Ora, se Vítor Oliveira, qual prestidigitador,
recebeu 23 reforços e num ápice foi capaz de apresentar uma equipa organizada, consistente e com ideias, é ainda menos razoável a sucessão de corridas trapalhonas que foram tornando ingovernável o jogo do FC Porto, que se apresentou sem sinais do efeito intimidatório que se notava quando a equipa navegava feliz.
Já se sabe que o futebol vulcânico
que se lhe viu nos seus melhores dias e que faz parte do ideário de Sérgio Conceição depende da velocidade, da musculatura e do espaço. Mas em Barcelos não houve sinal do seu poder energético. Faltou-lhe sempre dentes de serra, o que foi agravado por nenhum dos seus avançados oferecer, nesta altura, detalhes cirúrgicos de um predador. Não foi apenas um problema de jogo. Foi, principalmente, um dilema resultante da falta de voltagem, o que contraria a verdadeira natureza futebolística do seu treinador. E, quando assim é, já se sabe que o FC Porto não defende nem ataca bem.
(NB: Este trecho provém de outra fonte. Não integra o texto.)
(** * Verification of the NV200 client library (nv200-python-lib)

    Shallow embedding of the device communication core:
    - [PyRT]: the part of the Python runtime the code relies on: exceptions,
      [int()] / [math.ceil] on floats, [float(int)] and [int / int];
    - [Wire]: [DeviceClient._parse_response], [DeviceError], [ErrorCode];
    - [Client]: [DeviceClient.write] / [read] over a link whose replies
      arrive after a given delay;
    - [Recorder]: [DataRecorder.set_recording_duration_ms];
    - [Waveform]: [WaveformGenerator.generate_sine_wave] and [is_running];
    - [Lantronix]: [parse_responses] and [discover_lantronix_devices];
    - [Discovery]: [_enrich_device_info] and the enrichment step of
      [discover_devices];
    - [Status]: [StatusRegister], [get_status_register], [is_status_flag_set];
    - [Pid]: [set_pid_mode], [set_setpoint], [move_to_position],
      [move_to_voltage];
    - [RecorderData]: the recorder's enums, [read_recorded_data_of_channel]
      and [read_recorded_data];
    - [WaveformIO]: [WaveformData.sample_factor], [set_output_sampling_time],
      [set_waveform_value], [set_waveform_buffer], [set_waveform];
    - [LantronixLookup]: [find_device_by_mac] and
      [discover_lantronix_device].

    Python floats are IEEE-754 binary64 values, modelled by the kernel's
    primitive floats ([PrimFloat]); every float operation of the source is
    the corresponding primitive operation. *)

From Stdlib Require Import ZArith List Bool Ascii String Lia.
From Stdlib Require Import Reals Lra.
From Stdlib Require Import QArith Qround.
From Stdlib Require Import Floats.
From Stdlib Require Strings.Byte.
Import ListNotations.

(* ------------------------------------------------------------------ *)
(** ** Python runtime *)

Module PyRT.

(** The exceptions the embedded code can raise. *)
Inductive exn :=
| DeviceErrorExn (code : Z)      (* DeviceError carrying error_code.value *)
| AttributeError
| ValueError
| OverflowError
| ZeroDivisionError
| IndexError
| TimeoutError
| TypeError
| ConnectionError
| OSError.
(** ** Exceptions

    [exn] stands for the instances of Python's [Exception] class, i.e. what
    an [except Exception] clause catches.  [LisaException] comes from
    lisa.util, [WaitMoreResourceError] is declared in platform_.py, the
    others are built in. *)
Inductive exn : Type :=
| LisaException (msg : string)
| AssertionError
| NotImplementedError
| WaitMoreResourceError
| OtherException (msg : string).

Inductive result (A : Type) : Type :=
| Ok (a : A)
| Raise (e : exn).
Arguments Ok {A} a.
Arguments Raise {A} e.

Definition is_ok {A} (r : result A) : bool :=
  match r with Ok _ => true | Raise _ => false end.

(** ** The state-and-exception monad *)
Definition ME (S A : Type) : Type := S -> result A * S.

Definition ret {S A} (a : A) : ME S A := fun s => (Ok a, s).

Definition raise {S A} (e : exn) : ME S A := fun s => (Raise e, s).

Definition bind {S A B} (m : ME S A) (k : A -> ME S B) : ME S B :=
  fun s =>
    match m s with
    | (Ok a, s') => k a s'
    | (Raise e, s') => (Raise e, s')
    end.

(** [try: m except Exception as e: h e] *)
Definition try_except {S A} (m : ME S A) (h : exn -> ME S A) : ME S A :=
  fun s =>
    match m s with
    | (Ok a, s') => (Ok a, s')
    | (Raise e, s') => h e s'
    end.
É verdade que isso também já aconteceu no passado
e que a equipa acabou por se reencontrar, como provavelmente acabará por o fazer esta época. A diferença é que, naquelas alturas, o FC Porto sabia sempre que podia recorrer à capacidade individual de Brahimi, um transgressor que irá sempre contribuir para os cabelos brancos dos seus treinadores, mas dos poucos capazes de inventar coisas raras. Ao FC Porto falta hoje um jogador deste calibre. Dos que dão aos adeptos magia e não apenas cimento. Dos que se recusam a memorizar a tabela periódica, mas que sabem escrever sozinhos as melhores epopeias do futebol.